* _Data for processing_:

(** C7: both topic notices seal the form with exactly the fields
    [channels] (the topic, or the topics joined by commas) and [added]
    ([t] for a new topic, [f] for a cleanup).  On a 2xx answer the
    [/topics] bucket is set to the clock reading and nil is returned; on
    any other answer the error carries the status code and the body text,
    or a message about the read failure in its place, and the client is
    left as it was. *)
Theorem topic_notices (s : State) (topic : string) (topics : list string) :
  topicNoticeOutcome w (SendNewTopicNotice w topic) topic true s
  /\ topicNoticeOutcome w (SendCleanupTopicsNotice w topics)
                        (strings_Join topics ",") false s
  /\ topicForm topic true = {[ "channels" := [topic]; "added" := ["t"] ]}
  /\ topicForm (strings_Join topics ",") false
     = {[ "channels" := [strings_Join topics ","]; "added" := ["f"] ]}.
Proof.
  split; [| split; [| split]].
  - apply sendTopicNotice_outcome.
  - apply sendTopicNotice_outcome.
  - apply (topicForm_fields topic true).
  - apply (topicForm_fields (strings_Join topics ",") false).
Qed.

(** C8 (as the code has it): on a 2xx answer [SendAggregatedData] sets
    the [/stats] bucket to the clock reading, leaves every other bucket
    and the response cache as they were, and returns what closing the
    response body returns, nil when the close succeeds; on any other
    answer it returns the generic HTTP error with the status code,
    whatever the body is, and leaves the client as it was.  Its only
    result is an error value. *)
Theorem SendAggregatedData_outcome (s : State) (form sealedForm : url_Values)
    (resp : Response) :
  answered w s (postStatisticsURL (backend s)) form sealedForm resp ->
  let s' := snd (SendAggregatedData w form s) in
  (is2xx resp ->
     SendAggregatedData w form s
     = (foreignError <$> body_Close (Body resp),
        after (sent s (postStatisticsURL (backend s)) form sealedForm)
              (healthy (backend s) bPathAggStats (w_Now w (S (S (tick s))))))
     /\ (body_Close (Body resp) = None -> fst (SendAggregatedData w form s) = None)
     /\ responseCache (backend s') = responseCache (backend s)
     /\ (forall bucket, bucket <> bPathAggStats ->
           lastSuccess (backend s') !! bucket = lastSuccess (backend s) !! bucket))
  /\ (~ is2xx resp ->
      SendAggregatedData w form s
      = (Some (httpError (StatusCode resp)),
         sent s (postStatisticsURL (backend s)) form sealedForm)).
Proof.
  intros Hans s'. subst s'. unfold SendAggregatedData.
  answer_with Hans. split.
  - intros H2xx. rewrite (test_2xx _ H2xx). call_steps. repeat split.
    + intros ->. reflexivity.
    + intros bucket Hne. cbn. now apply lookup_insert_ne.
  - intros Hnot. rewrite (test_not_2xx _ Hnot). reflexivity.
Qed.

End Properties.

(** ** The library models on concrete inputs *)

Example TrimSpace_ascii : strings_TrimSpace "  application/json " = "application/json".
Proof. reflexivity. Qed.

Example TrimSpace_unicode :
  strings_TrimSpace (string_of_bytes [194; 160; 32; 97; 59; 226; 128; 137; 10])
  = string_of_bytes [97; 59].
Proof. reflexivity. Qed.

Example TrimSpace_inner_kept :
  strings_TrimSpace " text / plain " = "text / plain".
Proof. reflexivity. Qed.

Example IndexRune_found : strings_IndexRune "application/json; charset=utf-8" ";" = 16.
Proof. reflexivity. Qed.

Example IndexRune_missing : strings_IndexRune "text/plain" ";" = -1.
Proof. reflexivity. Qed.

Example mediaType_charset : mediaType "application/json; charset=utf-8" = "application/json".
Proof. reflexivity. Qed.

Example ParseInt_values :
  ParseInt "5" = inr 5 /\ ParseInt "-5" = inr (-5) /\ ParseInt "+12" = inr 12
  /\ ParseInt "9223372036854775807" = inr MaxInt64
  /\ ParseInt "-9223372036854775808" = inr MinInt64.
Proof. repeat split. Qed.

Example ParseInt_errors :
  ParseInt "soon" = inl (syntaxError "ParseInt" "soon")
  /\ ParseInt " 5" = inl (syntaxError "ParseInt" " 5")
  /\ ParseInt "5.0" = inl (syntaxError "ParseInt" "5.0")
  /\ ParseInt "9223372036854775808" = inl (rangeError "ParseInt" "9223372036854775808").
Proof. repeat split. Qed.

Example Header_Get_canonical :
  Header_Get (Header respHint) "FFZ-Cache" = "5"
  /\ Header_Get (Header respJSON) "Content-Type" = "application/json; charset=utf-8"
  /\ Header_Get (Header resp401) "FFZ-Cache" = "".
Proof. repeat split. Qed.

(** The response cached for one user is served to another: after the
    command of [demoAuth] was answered with a five second hint, the same
    command and data from [otherAuth] return the cached body and send
    nothing. *)
Example cache_shared_between_users :
  let run := SendRemoteCommandCached (demoWorld respHint) "echo" "x" otherAuth warmState in
  fst run = ("hello", None)
  /\ posts (snd run) = posts warmState
  /\ length (posts warmState) = 1%nat.
Proof. vm_compute. repeat split. Qed.

(** ** The theorems on the concrete world *)

Lemma SendRemoteCommand_401_witness :
  SendRemoteCommand (demoWorld resp401) "echo" "x" demoAuth (demoState resp401)
  = (("", Some ErrAuthorizationNeeded),
     sent (demoState resp401) (commandURL (demoState resp401) "echo")
          (commandForm "x" demoAuth) (firstSealed resp401)).
Proof.
  apply (SendRemoteCommand_401 (demoWorld resp401) (demoState resp401)
           "echo" "x" demoAuth (firstSealed resp401) resp401 "whatever").
  - split; reflexivity.
  - reflexivity.
  - reflexivity.
Defined.

Lemma SendRemoteCommand_malformed_hint_fails_witness :
  fst (SendRemoteCommand (demoWorld respBadHint) "echo" "x" demoAuth
                         (demoState respBadHint))
  = ("", Some (Errorf "The RPC server returned a non-integer cache duration: %v"
                      [ArgError (syntaxError "ParseInt" "soon")])).
Proof.
  apply (SendRemoteCommand_malformed_hint_fails (demoWorld respBadHint)
           (demoState respBadHint) "echo" "x" demoAuth (firstSealed respBadHint)
           respBadHint "hello").
  - split; reflexivity.
  - reflexivity.
  - unfold is2xx. simpl. lia.
  - vm_compute. discriminate.
  - reflexivity.
Defined.

Lemma SendRemoteCommand_malformed_hint_keeps_state_witness :
  backend (snd (SendRemoteCommand (demoWorld respBadHint) "echo" "x" demoAuth
                                  (demoState respBadHint)))
  = backend (demoState respBadHint).
Proof.
  apply (SendRemoteCommand_malformed_hint_keeps_state (demoWorld respBadHint)
           (demoState respBadHint) "echo" "x" demoAuth (firstSealed respBadHint)
           respBadHint "hello" (syntaxError "ParseInt" "soon")).
  - split; reflexivity.
  - reflexivity.
  - unfold is2xx. simpl. lia.
  - vm_compute. discriminate.
  - reflexivity.
Defined.

Lemma SendRemoteCommand_unreadable_body_witness :
  SendRemoteCommand (demoWorld respUnreadable) "echo" "x" demoAuth
                    (demoState respUnreadable)
  = (("", Some (foreignError readError)),
     sent (demoState respUnreadable) (commandURL (demoState respUnreadable) "echo")
          (commandForm "x" demoAuth) (firstSealed respUnreadable)).
Proof.
  apply (SendRemoteCommand_unreadable_body (demoWorld respUnreadable)
           (demoState respUnreadable) "echo" "x" demoAuth
           (firstSealed respUnreadable) respUnreadable readError).
  - split; reflexivity.
  - reflexivity.
Defined.

Lemma SendRemoteCommand_2xx_cache_hint_witness :
  fst (SendRemoteCommand (demoWorld respHint) "echo" "x" demoAuth (demoState respHint))
  = ("hello", None)
  /\ cachedWithExpiry (backend warmState) (getCacheKey "echo" "x") "hello"
                      (demoClock 2 + 5 * Second)
  /\ lastSuccess (backend warmState) !! "/cmd/echo" = Some (demoClock 3)
  /\ lastSuccess (backend warmState) !! bPathOtherCommand = Some (demoClock 3).
Proof.
  destruct (SendRemoteCommand_2xx_cache_hint (demoWorld respHint) (demoState respHint)
              "echo" "x" demoAuth (firstSealed respHint) respHint "hello" 5)
    as (e & t & k & Hrun & _ & Hpos & _).
  - split; reflexivity.
  - reflexivity.
  - unfold is2xx. simpl. lia.
  - reflexivity.
  - destruct Hpos as [He Ht].
    + lia.
    + vm_compute. discriminate.
    + vm_compute. discriminate.
    + unfold warmState, cachedWithExpiry. rewrite Hrun, He, Ht.
      repeat split; vm_compute; reflexivity.
Defined.

Lemma warmState_holds :
  holds (responseCache (backend warmState)) (demoClock (tick warmState))
        (getCacheKey "echo" "x") "hello".
Proof.
  exists {| Object := "hello"; Expiration := demoClock 2 + 5 * Second |}.
  split; [reflexivity |]. split; [reflexivity |].
  right. vm_compute. discriminate.
Qed.

Lemma SendRemoteCommandCached_hit_or_call_witness :
  (exists s', SendRemoteCommandCached (demoWorld respHint) "echo" "x" otherAuth warmState
              = (("hello", None), s')
              /\ backend s' = backend warmState /\ seals s' = seals warmState
              /\ posts s' = posts warmState)
  /\ (exists s1, backend s1 = backend (demoState respHint)
                 /\ seals s1 = seals (demoState respHint)
                 /\ posts s1 = posts (demoState respHint)
                 /\ SendRemoteCommandCached (demoWorld respHint) "echo" "x" otherAuth
                                            (demoState respHint)
                    = SendRemoteCommand (demoWorld respHint) "echo" "x" otherAuth s1).
Proof.
  split.
  - apply (proj1 (SendRemoteCommandCached_hit_or_call (demoWorld respHint) warmState
                    "echo" "x" otherAuth)).
    exact warmState_holds.
  - apply (proj2 (SendRemoteCommandCached_hit_or_call (demoWorld respHint)
                    (demoState respHint) "echo" "x" otherAuth)).
    intros v (it & Hit & _). vm_compute in Hit. discriminate.
Defined.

* _Work item_:
Reproduce each line from the records that contains the word "Some".

* _Exercise result_:
      = (Some (httpError (StatusCode resp)),
  = (("", Some ErrAuthorizationNeeded),
  = ("", Some (Errorf "The RPC server returned a non-integer cache duration: %v"
  = (("", Some (foreignError readError)),
  /\ lastSuccess (backend warmState) !! "/cmd/echo" = Some (demoClock 3)
  /\ lastSuccess (backend warmState) !! bPathOtherCommand = Some (demoClock 3).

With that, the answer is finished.